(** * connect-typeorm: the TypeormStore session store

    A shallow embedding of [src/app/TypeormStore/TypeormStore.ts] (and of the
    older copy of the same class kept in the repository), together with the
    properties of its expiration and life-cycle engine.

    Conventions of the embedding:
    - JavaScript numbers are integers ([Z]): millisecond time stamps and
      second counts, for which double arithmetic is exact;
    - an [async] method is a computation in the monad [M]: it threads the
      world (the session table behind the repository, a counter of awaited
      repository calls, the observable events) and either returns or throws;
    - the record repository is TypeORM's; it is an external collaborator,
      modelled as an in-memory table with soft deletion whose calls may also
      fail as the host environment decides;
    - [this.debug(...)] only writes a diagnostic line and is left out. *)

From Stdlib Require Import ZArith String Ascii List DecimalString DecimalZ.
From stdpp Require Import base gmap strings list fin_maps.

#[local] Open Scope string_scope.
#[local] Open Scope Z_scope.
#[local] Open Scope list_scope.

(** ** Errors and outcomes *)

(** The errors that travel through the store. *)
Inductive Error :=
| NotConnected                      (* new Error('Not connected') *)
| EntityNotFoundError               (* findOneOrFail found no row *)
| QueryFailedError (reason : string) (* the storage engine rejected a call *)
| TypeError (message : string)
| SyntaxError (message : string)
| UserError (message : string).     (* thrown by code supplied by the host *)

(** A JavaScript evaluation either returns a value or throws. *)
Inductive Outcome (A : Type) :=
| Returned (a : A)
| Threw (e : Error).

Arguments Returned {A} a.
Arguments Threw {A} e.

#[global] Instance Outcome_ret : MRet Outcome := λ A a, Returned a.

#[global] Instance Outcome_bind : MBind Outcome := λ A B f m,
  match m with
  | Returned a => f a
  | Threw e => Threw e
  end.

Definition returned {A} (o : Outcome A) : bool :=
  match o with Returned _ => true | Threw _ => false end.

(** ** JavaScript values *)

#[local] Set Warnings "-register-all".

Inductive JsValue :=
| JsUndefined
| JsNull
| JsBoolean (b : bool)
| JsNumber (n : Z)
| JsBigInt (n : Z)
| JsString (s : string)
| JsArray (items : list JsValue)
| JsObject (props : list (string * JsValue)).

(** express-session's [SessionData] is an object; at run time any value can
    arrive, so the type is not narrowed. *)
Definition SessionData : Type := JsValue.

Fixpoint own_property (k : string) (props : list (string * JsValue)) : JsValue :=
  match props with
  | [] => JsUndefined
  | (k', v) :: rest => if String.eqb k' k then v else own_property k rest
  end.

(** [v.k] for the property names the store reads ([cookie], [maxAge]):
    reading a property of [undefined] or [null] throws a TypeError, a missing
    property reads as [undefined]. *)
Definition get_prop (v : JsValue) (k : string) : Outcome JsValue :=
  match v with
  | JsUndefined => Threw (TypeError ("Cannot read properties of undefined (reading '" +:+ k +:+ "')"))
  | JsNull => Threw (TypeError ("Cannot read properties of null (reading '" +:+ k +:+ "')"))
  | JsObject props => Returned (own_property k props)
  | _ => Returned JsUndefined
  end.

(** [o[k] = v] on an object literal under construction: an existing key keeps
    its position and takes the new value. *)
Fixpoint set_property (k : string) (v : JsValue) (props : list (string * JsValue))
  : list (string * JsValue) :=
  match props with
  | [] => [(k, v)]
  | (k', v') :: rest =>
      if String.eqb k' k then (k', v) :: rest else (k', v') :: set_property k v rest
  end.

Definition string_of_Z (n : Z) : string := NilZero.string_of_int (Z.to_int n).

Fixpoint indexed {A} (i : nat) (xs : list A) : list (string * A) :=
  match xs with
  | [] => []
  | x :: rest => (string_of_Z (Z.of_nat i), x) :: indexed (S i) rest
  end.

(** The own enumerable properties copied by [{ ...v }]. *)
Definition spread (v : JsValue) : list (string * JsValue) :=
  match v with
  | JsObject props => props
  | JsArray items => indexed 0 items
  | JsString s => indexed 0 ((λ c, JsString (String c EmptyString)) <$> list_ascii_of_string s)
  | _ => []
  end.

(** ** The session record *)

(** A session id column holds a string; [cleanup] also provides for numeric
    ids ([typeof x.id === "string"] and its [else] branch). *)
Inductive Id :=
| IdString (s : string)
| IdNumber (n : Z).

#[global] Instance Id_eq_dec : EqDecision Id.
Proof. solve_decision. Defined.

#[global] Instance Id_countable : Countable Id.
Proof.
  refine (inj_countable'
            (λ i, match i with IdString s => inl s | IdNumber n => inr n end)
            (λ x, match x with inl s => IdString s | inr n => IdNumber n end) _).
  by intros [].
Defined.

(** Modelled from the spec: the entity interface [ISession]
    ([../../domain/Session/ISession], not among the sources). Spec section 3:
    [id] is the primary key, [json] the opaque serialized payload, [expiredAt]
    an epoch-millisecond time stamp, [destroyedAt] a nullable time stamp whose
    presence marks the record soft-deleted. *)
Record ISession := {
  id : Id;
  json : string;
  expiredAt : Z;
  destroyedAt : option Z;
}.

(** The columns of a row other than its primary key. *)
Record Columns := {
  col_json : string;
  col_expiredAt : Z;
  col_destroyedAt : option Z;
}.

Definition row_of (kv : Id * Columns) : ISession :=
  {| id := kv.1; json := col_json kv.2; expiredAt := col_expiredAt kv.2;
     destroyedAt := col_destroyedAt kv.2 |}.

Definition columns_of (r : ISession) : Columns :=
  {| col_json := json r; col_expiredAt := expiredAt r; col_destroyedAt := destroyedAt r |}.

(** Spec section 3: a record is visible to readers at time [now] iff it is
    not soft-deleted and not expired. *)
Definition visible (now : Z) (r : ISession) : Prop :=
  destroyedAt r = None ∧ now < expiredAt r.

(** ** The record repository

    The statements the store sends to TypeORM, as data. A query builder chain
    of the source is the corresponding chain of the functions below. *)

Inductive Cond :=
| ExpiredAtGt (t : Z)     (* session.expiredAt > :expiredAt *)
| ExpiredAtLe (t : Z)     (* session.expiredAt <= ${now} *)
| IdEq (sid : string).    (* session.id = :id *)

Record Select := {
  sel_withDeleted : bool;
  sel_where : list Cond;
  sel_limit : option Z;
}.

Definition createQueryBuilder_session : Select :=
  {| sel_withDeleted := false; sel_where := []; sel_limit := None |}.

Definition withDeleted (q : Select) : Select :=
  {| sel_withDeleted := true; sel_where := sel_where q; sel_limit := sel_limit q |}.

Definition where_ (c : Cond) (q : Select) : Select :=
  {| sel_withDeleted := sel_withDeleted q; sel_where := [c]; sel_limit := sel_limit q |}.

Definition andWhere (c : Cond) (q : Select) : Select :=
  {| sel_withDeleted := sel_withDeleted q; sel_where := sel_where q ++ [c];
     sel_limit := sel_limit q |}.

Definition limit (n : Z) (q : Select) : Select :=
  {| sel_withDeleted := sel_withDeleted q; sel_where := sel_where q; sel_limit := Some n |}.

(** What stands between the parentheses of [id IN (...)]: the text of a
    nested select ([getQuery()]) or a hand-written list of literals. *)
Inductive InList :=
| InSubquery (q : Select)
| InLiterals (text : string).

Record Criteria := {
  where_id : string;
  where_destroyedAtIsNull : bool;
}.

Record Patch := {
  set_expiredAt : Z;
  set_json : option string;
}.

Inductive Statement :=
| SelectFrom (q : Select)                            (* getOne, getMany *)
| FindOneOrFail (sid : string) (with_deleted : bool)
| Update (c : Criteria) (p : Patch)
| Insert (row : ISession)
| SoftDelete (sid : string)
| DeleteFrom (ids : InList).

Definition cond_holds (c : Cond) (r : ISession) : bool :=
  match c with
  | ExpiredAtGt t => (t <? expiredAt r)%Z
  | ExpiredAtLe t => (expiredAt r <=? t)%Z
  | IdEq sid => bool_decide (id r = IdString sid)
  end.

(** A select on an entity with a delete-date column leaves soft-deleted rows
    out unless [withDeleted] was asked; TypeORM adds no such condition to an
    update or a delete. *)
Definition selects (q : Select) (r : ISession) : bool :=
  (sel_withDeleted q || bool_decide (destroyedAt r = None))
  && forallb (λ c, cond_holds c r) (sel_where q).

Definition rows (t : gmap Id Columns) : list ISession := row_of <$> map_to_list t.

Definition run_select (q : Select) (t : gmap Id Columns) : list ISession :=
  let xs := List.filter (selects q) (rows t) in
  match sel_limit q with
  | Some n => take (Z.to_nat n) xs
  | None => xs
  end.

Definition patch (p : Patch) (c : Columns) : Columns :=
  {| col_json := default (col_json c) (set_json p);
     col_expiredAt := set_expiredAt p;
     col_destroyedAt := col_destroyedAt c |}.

* * *

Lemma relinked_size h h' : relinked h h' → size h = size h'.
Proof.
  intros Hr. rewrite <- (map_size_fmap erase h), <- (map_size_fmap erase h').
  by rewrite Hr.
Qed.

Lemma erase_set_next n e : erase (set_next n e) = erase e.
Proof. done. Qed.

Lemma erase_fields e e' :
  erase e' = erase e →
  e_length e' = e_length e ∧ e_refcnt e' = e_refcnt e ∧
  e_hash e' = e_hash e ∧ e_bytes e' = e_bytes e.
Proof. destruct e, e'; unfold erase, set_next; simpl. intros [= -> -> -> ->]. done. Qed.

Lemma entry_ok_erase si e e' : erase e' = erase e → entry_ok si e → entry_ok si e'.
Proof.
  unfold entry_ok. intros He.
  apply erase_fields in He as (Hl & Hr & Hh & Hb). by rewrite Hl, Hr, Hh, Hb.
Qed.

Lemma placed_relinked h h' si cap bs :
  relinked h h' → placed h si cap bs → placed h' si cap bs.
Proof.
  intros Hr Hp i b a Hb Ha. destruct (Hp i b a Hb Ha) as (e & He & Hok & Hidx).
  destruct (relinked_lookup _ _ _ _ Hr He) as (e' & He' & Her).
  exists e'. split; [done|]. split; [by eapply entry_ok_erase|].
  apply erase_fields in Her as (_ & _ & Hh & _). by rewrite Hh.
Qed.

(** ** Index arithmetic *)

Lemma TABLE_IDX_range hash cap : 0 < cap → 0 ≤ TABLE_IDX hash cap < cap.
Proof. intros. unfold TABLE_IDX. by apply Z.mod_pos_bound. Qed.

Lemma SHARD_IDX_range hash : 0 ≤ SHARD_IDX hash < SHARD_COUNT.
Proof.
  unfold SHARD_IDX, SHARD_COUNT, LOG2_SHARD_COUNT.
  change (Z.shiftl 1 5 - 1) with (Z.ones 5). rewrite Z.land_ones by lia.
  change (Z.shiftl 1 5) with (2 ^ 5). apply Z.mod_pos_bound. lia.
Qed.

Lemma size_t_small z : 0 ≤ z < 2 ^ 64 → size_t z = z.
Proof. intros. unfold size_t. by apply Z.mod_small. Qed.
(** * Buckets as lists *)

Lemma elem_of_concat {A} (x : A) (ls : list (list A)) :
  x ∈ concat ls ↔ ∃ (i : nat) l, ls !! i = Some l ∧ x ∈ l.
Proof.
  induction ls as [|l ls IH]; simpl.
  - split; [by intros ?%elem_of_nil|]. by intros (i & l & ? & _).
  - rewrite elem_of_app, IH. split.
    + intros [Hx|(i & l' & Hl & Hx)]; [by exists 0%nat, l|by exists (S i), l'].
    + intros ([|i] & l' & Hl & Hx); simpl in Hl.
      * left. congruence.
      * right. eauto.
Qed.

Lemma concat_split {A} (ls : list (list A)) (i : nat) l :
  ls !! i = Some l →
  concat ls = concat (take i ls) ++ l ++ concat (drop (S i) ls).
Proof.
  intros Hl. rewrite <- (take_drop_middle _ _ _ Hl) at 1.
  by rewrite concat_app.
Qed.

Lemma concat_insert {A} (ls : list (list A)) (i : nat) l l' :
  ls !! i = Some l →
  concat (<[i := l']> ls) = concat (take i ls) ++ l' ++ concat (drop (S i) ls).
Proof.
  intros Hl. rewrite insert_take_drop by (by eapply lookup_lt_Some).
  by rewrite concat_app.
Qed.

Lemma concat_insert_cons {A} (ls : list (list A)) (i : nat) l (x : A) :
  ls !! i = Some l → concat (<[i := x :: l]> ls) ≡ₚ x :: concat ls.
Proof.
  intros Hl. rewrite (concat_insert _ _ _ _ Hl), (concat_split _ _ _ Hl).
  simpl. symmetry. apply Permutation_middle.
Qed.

• [Exercise description]: Throughout the material above, find every line holding "JsNull" and copy it.

• [Task solution]:
| JsNull
  | JsNull => Threw (TypeError ("Cannot read properties of null (reading '" +:+ k +:+ "')"))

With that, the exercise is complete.